Hey Eric,
Sounds like a good plan, but I wanted to throw in my two cents on your
workflow. <unitid> is intended to be an optional element and describe an
actual unique identifier that the object or collection has been given by the
hosting institution. For example, accession number. <unitid> isn't
absolutely intended to be a machine-readable value (for example, xml:id),
though it could be. I think what you want to do is populate the id
attribute for each component with a unique xml:id. This way you can make
all your components have a machine-readable identifier while preserving any
actual unique identifiers that describe the component.

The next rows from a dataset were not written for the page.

(** The copy of a buffer image made by [copy_buffer] into a fresh image
    at the origin. *)
Lemma copy_buffer_rows (p : PixImage) :
  buffer_image p ->
  let w := Dx (PRect p) in
  let h := Dy (PRect p) in
  exists q,
    (oImg ← NewPixImage (Rect 0 0 w h); copy_buffer p oImg) = Ret q
    /\ PRect q = Rect 0 0 w h
    /\ Stride q = 4 * w
    /\ len (Pix q) = 4 * w * h
    /\ (forall k j, 0 <= k < h -> 0 <= j < 4 * w ->
          exists v, Pix p !! Z.to_nat (k * Stride p + j) = Some v
                    /\ Pix q !! Z.to_nat (k * (4 * w) + j) = Some v)
    /\ (Stride p = 4 * w -> Pix q = Pix p).
Proof.
  intros (Hw & Hh & Hs & Hlen). cbv zeta.
  set (w := Dx (PRect p)) in *. set (h := Dy (PRect p)) in *.
  rewrite NewPixImage_origin by assumption. cbn [mbind result_bind].
  unfold copy_buffer. cbn [Stride Pix].
  assert (Hlo : len (replicate (Z.to_nat (4 * w * h)) 0) = 4 * w * h)
    by (apply len_replicate; nia).
  destruct (Z.eqb_spec (Stride p) (4 * w)) as [Heq|Hne].
  - assert (Hcopy : go_copy (replicate (Z.to_nat (4 * w * h)) 0) (Pix p) = Pix p).
    { apply go_copy_same_length. unfold len in *. nia. }
    rewrite Hcopy. eexists. split; [reflexivity|].
    unfold with_Pix. cbn [PRect Stride Pix].
    split; [reflexivity|]. split; [reflexivity|].
    split; [rewrite Hlen, Heq; lia|].
    split; [|reflexivity].
    intros k j Hk Hj.
    assert (Hin : (Z.to_nat (k * Stride p + j) < length (Pix p))%nat)
      by (unfold len in Hlen; nia).
    destruct (lookup_lt_is_Some_2 _ _ Hin) as [v Hv].
    exists v. split; [exact Hv|]. rewrite <- Heq. exact Hv.
  - unfold CopyImageLines. rewrite Min_spec.
    replace (Z.min (4 * w) (Stride p)) with (4 * w) by lia.
    destruct (copy_rows_spec (4 * w) (Stride p) (4 * w) (Pix p)
                ltac:(lia) ltac:(lia) ltac:(lia) ltac:(lia)
                (Z.to_nat h)
                (S (length (Pix p)
                    + length (replicate (Z.to_nat (4 * w * h)) 0)))
                (replicate (Z.to_nat (4 * w * h)) 0) 0)
      as (o' & Hrun & Hlen' & Hwin & Hframe).
    { unfold len in Hlen. nia. }
    { lia. }
    { rewrite Hlen. f_equal. lia. }
    { destruct (decide (h = 0)) as [Hz|Hnz]; [left; lia|right].
      rewrite Hlo. nia. }
    change (0 * Stride p) with 0 in Hrun. change (0 * (4 * w)) with 0 in Hrun.
    rewrite Hrun. cbn [mbind result_bind].
    eexists. split; [reflexivity|].
    unfold with_Pix. cbn [PRect Stride Pix].
    split; [reflexivity|]. split; [reflexivity|].
    split; [unfold len in *; rewrite Hlen'; exact Hlo|].
    split; [|intros Heq; contradiction].
    intros k j Hk Hj.
    assert (Hin : (Z.to_nat (k * Stride p + j) < length (Pix p))%nat)
      by (unfold len in Hlen; nia).
    destruct (lookup_lt_is_Some_2 _ _ Hin) as [v Hv].
    exists v. split; [exact Hv|].
    rewrite (Hwin k (k * (4 * w) + j)) by lia.
    rewrite <- Hv. f_equal. lia.
Qed.

(** CopyImage on an [*image.RGBA] or [*image.NRGBA] whose rows are whole
    returns an image of the same kind, with bounds moved to the origin,
    stride [4 * width] and, in each row, the first [4 * width] bytes of
    the source row; with a source stride of [4 * width] the pixel buffer
    is the source's. *)
Theorem CopyImage_buffer_image (p : PixImage) (nrgba mipmaps : bool) :
  buffer_image p ->
  let w := Dx (PRect p) in
  let h := Dy (PRect p) in
  let kind := if nrgba then NRGBAImg else RGBAImg in
  exists q,
    CopyImage (kind (Some p)) mipmaps = Ret (kind (Some q))
    /\ PRect q = Rect 0 0 w h
    /\ Stride q = 4 * w
    /\ len (Pix q) = 4 * w * h
    /\ (forall k j, 0 <= k < h -> 0 <= j < 4 * w ->
          exists v, Pix p !! Z.to_nat (k * Stride p + j) = Some v
                    /\ Pix q !! Z.to_nat (k * (4 * w) + j) = Some v)
    /\ (Stride p = 4 * w -> Pix q = Pix p).
Proof.
  intros Hbuf. cbv zeta.
  destruct (copy_buffer_rows p Hbuf) as (q & Hrun & Hq).
  exists q. split; [|exact Hq].
  unfold CopyImage.
  destruct nrgba; cbn [Bounds mbind result_bind];
    fold (Dx (PRect p)); fold (Dy (PRect p));
    (destruct (NewPixImage _) as [o| |]; cbn [mbind result_bind] in *;
       [rewrite Hrun; reflexivity | discriminate Hrun | discriminate Hrun]).
Qed.

(** With the same stride on both sides and whole rows in the source,
    CopyImageLines is the whole-buffer [copy]: the fast path and the line
    copy of CopyImage give the same buffer. *)
Theorem CopyImageLines_equal_strides_is_copy
    (oPix iPix : list Z) (stride rows : Z) :
  0 < stride -> 0 <= rows ->
  len iPix = rows * stride -> len iPix <= len oPix ->
  CopyImageLines oPix stride iPix stride = Ret (go_copy oPix iPix).
Proof. apply copy_lines_equal_strides. Qed.

Lemma CopyImageLines_equal_strides_is_copy_witness :
  CopyImageLines (replicate 10 9) 4 [1; 2; 3; 4; 5; 6; 7; 8] 4
  = Ret [1; 2; 3; 4; 5; 6; 7; 8; 9; 9].
Proof.
  apply (CopyImageLines_equal_strides_is_copy (replicate 10 9)
           [1; 2; 3; 4; 5; 6; 7; 8] 4 2).
  - lia.
  - lia.
  - reflexivity.
  - vm_compute. discriminate.
Defined.

(** NewImageFromEImage returns an [*image.RGBA] at the origin, of stride
    [4 * width], whose pixel buffer is exactly the bytes ReadPixels put
    in the buffer of [4 * width * height] bytes; a nil image panics. *)
Theorem NewImageFromEImage_holds_read_pixels (e : EImage) (px : list Z) :
  let w := Dx (eBounds e) in
  let h := Dy (eBounds e) in
  0 < w -> 0 <= h ->
  eReadPixels e (replicate (Z.to_nat (4 * w * h)) 0) = Ret px ->
  len px = 4 * w * h ->
  NewImageFromEImage (Some e) = Ret (mkPixImage px (4 * w) (Rect 0 0 w h))
  /\ NewImageFromEImage None = Panic.
Proof.
  cbv zeta. intros Hw Hh Hread Hlen. split; [|reflexivity].
  unfold NewImageFromEImage. cbn [Bounds mbind result_bind].
  fold (Dx (eBounds e)); fold (Dy (eBounds e)).
  set (w := Dx (eBounds e)) in *. set (h := Dy (eBounds e)) in *.
  rewrite NewPixImage_origin by lia. cbn [mbind result_bind].
  unfold make_bytes.
  replace (4 * w * h <? 0) with false by (symmetry; apply Z.ltb_ge; nia).
  cbn [mbind result_bind deref_ebiten]. rewrite Hread.
  cbn [mbind result_bind Pix Stride].
  rewrite Z.shiftl_mul_pow2 by lia.
  replace (w * 2 ^ 2) with (4 * w) by lia.
  rewrite (copy_lines_equal_strides _ px (4 * w) h)
    by (rewrite ?len_replicate by nia; lia).
  cbn [mbind result_bind]. unfold with_Pix. cbn [Stride PRect].
  rewrite go_copy_same_length
    by (rewrite length_replicate; unfold len in Hlen; nia).
  reflexivity.
Qed.

End BufferCopies.

Section BufferCopyExamples.
Import Color Image ImageMore.

Lemma CopyImage_buffer_image_witness :
  exists q,
    CopyImage (L := sample_lib) (RGBAImg (Some padded_rgba)) false
      = Ret (RGBAImg (Some q))
    /\ Stride q = 8
    /\ len (Pix q) = 16.
Proof.
  destruct (CopyImage_buffer_image (L := sample_lib) padded_rgba false false)
    as (q & Hrun & _ & Hs & Hl & _).
  - unfold buffer_image. repeat split; vm_compute;
      first [reflexivity | intros H; discriminate H].
  - exists q. split; [exact Hrun|]. split; [exact Hs | exact Hl].
Defined.

Lemma NewImageFromEImage_holds_read_pixels_witness :
  NewImageFromEImage (L := sample_lib) (Some tight_rgba)
  = Ret (mkPixImage [1; 2; 3; 4; 5; 6; 7; 8] 8 (Rect 0 0 2 1)).
Proof.
  apply (NewImageFromEImage_holds_read_pixels (L := sample_lib) tight_rgba
           [1; 2; 3; 4; 5; 6; 7; 8]).
  - vm_compute. reflexivity.
  - vm_compute. intros H. discriminate H.
  - reflexivity.
  - reflexivity.
Defined.

End BufferCopyExamples.

(** ** util.go: numbers, search, Map and CenterString *)

Section UtilBasics.
Import Image Util.

Lemma wrap_int_id (bits x : Z) : 0 < bits -> in_int bits x -> wrap_int bits x = x.
Proof.
  unfold in_int, wrap_int. intros Hb Hx.
  assert (E : 2 ^ bits = 2 * 2 ^ (bits - 1)).
  { replace bits with (Z.succ (bits - 1)) at 1 by lia.
    apply Z.pow_succ_r. lia. }
  rewrite Z.mod_small by lia. lia.
Qed.

(** Abs returns the absolute value, which is not negative, for every
    value of a signed type except the least one, [- 2 ^ (bits - 1)]; for
    that one the negation wraps and Abs returns it unchanged, a negative
    number. *)
Theorem Abs_except_min_int (bits x : Z) :
  0 < bits -> in_int bits x ->
  in_int bits (Abs bits x)
  /\ (x <> - 2 ^ (bits - 1) -> Abs bits x = Z.abs x /\ 0 <= Abs bits x)
  /\ (x = - 2 ^ (bits - 1) -> Abs bits x = x /\ Abs bits x < 0).
Proof.
  intros Hb Hx.
  assert (Hpow : 0 < 2 ^ (bits - 1)) by (apply Z.pow_pos_nonneg; lia).
  assert (E : 2 ^ bits = 2 * 2 ^ (bits - 1)).
  { replace bits with (Z.succ (bits - 1)) at 1 by lia.
    apply Z.pow_succ_r. lia. }
  unfold in_int in *.
  assert (Hmin : Abs bits (- 2 ^ (bits - 1)) = - 2 ^ (bits - 1)).
  { unfold Abs. replace (- 2 ^ (bits - 1) <? 0) with true
      by (symmetry; apply Z.ltb_lt; lia).
    unfold wrap_int. rewrite Z.opp_involutive.
    replace (2 ^ (bits - 1) + 2 ^ (bits - 1)) with (1 * 2 ^ bits) by lia.
    rewrite Z.mod_mul by lia. lia. }
  assert (Hother : x <> - 2 ^ (bits - 1) -> Abs bits x = Z.abs x).
  { intros Hne. unfold Abs. destruct (Z.ltb_spec x 0).
    - rewrite wrap_int_id by (unfold in_int; lia). lia.
    - lia. }
  destruct (decide (x = - 2 ^ (bits - 1))) as [->|Hne].
  - rewrite Hmin. split; [lia|]. split; [intros H; contradiction|]. lia.
  - rewrite (Hother Hne). split; [lia|]. split; [lia|]. intros H. contradiction.
Qed.

Lemma Abs_except_min_int_witness :
  Abs 8 (-128) = -128 /\ Abs 8 (-127) = 127.
Proof.
  destruct (Abs_except_min_int 8 (-128)) as (_ & _ & Hmin);
    [lia | unfold in_int; lia |].
  destruct (Abs_except_min_int 8 (-127)) as (_ & Hok & _);
    [lia | unfold in_int; lia |].
  split; [apply Hmin; reflexivity | apply Hok; lia].
Defined.
(** X1. A handler registered for an operation that had none is the one a
    frame of that operation reaches: the registration returns normally and
    adds it, and dispatching an envelope with that [op] is one call of the
    handler with the message. *)
Theorem registered_handler_is_dispatched
    self t operation k h message :
  hash_key operation = Some k →
  _message_handlers self !! k = None →
  truthy h = true →
  message !! "op" = Some operation →
  let after := set_handlers <[k := registered h]> self in
  register_message_handlers operation h (self, t) = ((after, t), Ok ()) ∧
  dispatch message (after, t) = calling h (VDict message) after t ∧
  (dispatch message (after, t)).1.2 = t ++ [Call h (VDict message)].
Proof.
  intros Hk Hnone Hh Hop after.
  assert (Hd : dispatch message (after, t) = calling h (VDict message) after t).
  { rewrite (dispatch_runs_handler _ _ _ operation k (registered h));
      [| done | done | apply lookup_insert_eq | done].
    apply call_then_None. }
  split; [| split; [exact Hd | rewrite Hd; apply calling_trace]].
  unfold register_message_handlers. eff_unfold.
  rewrite Hk. simpl. by rewrite Hnone.
Qed.

(** X2. Registering an object that tests false ([None], say) succeeds and
    occupies the operation: frames of that operation still raise the
    no-handler error, nothing being called, and no other handler can be
    registered for it any more. *)
Theorem falsy_handler_blocks_operation
    self t operation k h message :
  hash_key operation = Some k →
  _message_handlers self !! k = None →
  truthy h = false →
  message !! "op" = Some operation →
  let after := set_handlers <[k := registered h]> self in
  register_message_handlers operation h (self, t) = ((after, t), Ok ()) ∧
  dispatch message (after, t)
    = ((after, t), Raise (UnknownOperationError operation)) ∧
  (∀ h', register_message_handlers operation h' (after, t)
         = ((after, t), Raise HandlerConflictError)).
Proof.
  intros Hk Hnone Hh Hop after. split; [| split].
  - unfold register_message_handlers. eff_unfold.
    rewrite Hk. simpl. by rewrite Hnone.
  - unfold dispatch. eff_unfold. rewrite Hop. simpl. rewrite Hk. simpl.
    rewrite lookup_insert_eq. simpl. by rewrite Hh.
  - intros h'. unfold register_message_handlers. eff_unfold.
    rewrite Hk. simpl. by rewrite lookup_insert_eq.
Qed.

(** X3. [register_message_handlers] calls nothing and touches neither the
    pending requests nor the factory reference.  It either raises and leaves
    the instance as it was, or returns normally having added exactly the one
    handler, for an operation that had none. *)
Theorem register_message_handlers_all_or_nothing self t operation h :
  let r := register_message_handlers operation h (self, t) in
  r.1.2 = t ∧
  _pending_service_requests r.1.1 = _pending_service_requests self ∧
  factory r.1.1 = factory self ∧
  ((∃ e, r.2 = Raise e ∧ r.1.1 = self) ∨
   (∃ k, r.2 = Ok () ∧ hash_key operation = Some k ∧
         _message_handlers self !! k = None ∧
         _message_handlers r.1.1
           = <[k := registered h]> (_message_handlers self))).
Proof.
  cbv zeta. unfold register_message_handlers. eff_unfold.
  destruct (hash_key operation) as [k|] eqn:Hk; simpl.
  - destruct (_message_handlers self !! k) eqn:Hl; simpl.
    + repeat split; try done. left. by eexists.
    + repeat split; try done. right. by exists k.
  - repeat split; try done. left. by eexists.
Qed.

I think you've made the right choice in separating delivery from the search
interface. People can find your EAD guides in VuFind, but Archon's
interface is used for displaying the guides and, presumably, provides a very
EAD-specific interface for searching and sorting the EAD collection (I have
to admit I don't know much about Archon's public interface).
Ethan
On Mon, Aug 9, 2010 at 7:17 PM, Eric Lease Morgan <[log in to unmask]> wrote:
> To index and display did-level EAD elements,
> Or to index finding aids as a whole.
> That is the question.
>
> Seriously, this discussion surrounding the indexing and display of EAD
> files is extraordinarily timely, but the loose consensus on how to do it
> does not jive with my experience. In short, I have been told by my archivist
> friends that I need to index and display each and every did-level element in
> my EAD files, and then provide a link to the finding aid as a whole. Let me
> explain.
>
> Here at Notre Dame we are leading an effort we colloquially call the
> "Catholic Portal". [1] We use VUFind as our "discovery system" and thus Solr
> as the underlying indexer. Much of the metadata I index is MARC-based, but
> increasingly it is and will be EAD-based. Using VUFind to index MARC records
> is well-understood. Until only very recently has it been truly feasible to
> index content other than MARC, such as EAD. A few months ago time was spent
> parsing EAD and stuffing it into the underlying Solr index. We took metadata
> from the EAD header and mapped it to Solr fields. We then free text indexed
> the balance. Thus searches for anything found in the EAD was returned
> complete with EAD title, author, etc. Links to the original EAD were then
> provided. The process functioned, but it was not deemed good enough by the
> archivists in the crowd.
>
> As you know, EAD files are not structured like most MARC records. An EAD
> file represents an entire collection. Within that collection there may be
> sub-collections upon sub-collections. While the EAD's header and archdesc
> element may describe the collection as a whole, the sub-level and nested did
> elements are the real meat of the matter. Free text searches over the entire
> EAD that only return the over-arching metadata do not put search results in
> context, even if one does provide links out to the full finding aid. Instead
> (ideally), each and every did needs to be indexed and displayed in search
> results. Moreover (ideally), these search results need to be displayed in
> their hierarchal relationship with the balance of the EAD file.
>
> We began work to implement this (ideal) solution [2], but the developer
> went on to a more permanent job here on campus.
>
> Here is what I plan to do:
>
> 1. acquire EAD files from "Catholic Portal" participants
> 2. cache them locally
> 3. pre-process each EAD making sure they have eadid elements
> 4. pre-procees each EAD making sure each did element contains
> a unitid element, and if they don't then assign them one
> 5. store and index each EAD file in Archon [3]
> 6. parse each did from each EAD file and integrate the result
> into the VUFind/Solr index along with the MARC metadata
> 7. use VUFind as the primary interface to the "Catholic Portal"
> 8. use Archon as the means for displaying and navigating EAD files
> 9. go to Step #1
>
> Actually, my plan is not very much different from everybody else's plan.
> I'm using Solr as my indexer but the VUFind/Solr schema instead of
> Blacklight's. For simplicity's sake, I'm using Archon for storing/displaying
> my EAD instead of Fedora. (You say tomāto. I say tomäto. [4]) The most
> significant difference is the level at which I am expected to index and
> display the EAD files. I see a whole lot of XPath queries in my future.
>
>
> [1] Catholic Portal - http://www.catholicresearch.net
> [2] indexing EAD -
> http://serials.infomotions.com/code4lib/archive/2010/201007/1957.html
> [3] Archon - http://www.archon.org/
> [4] (Don't ya just gotta love Unicode.)
>
> --
> Eric Lease Morgan
>
|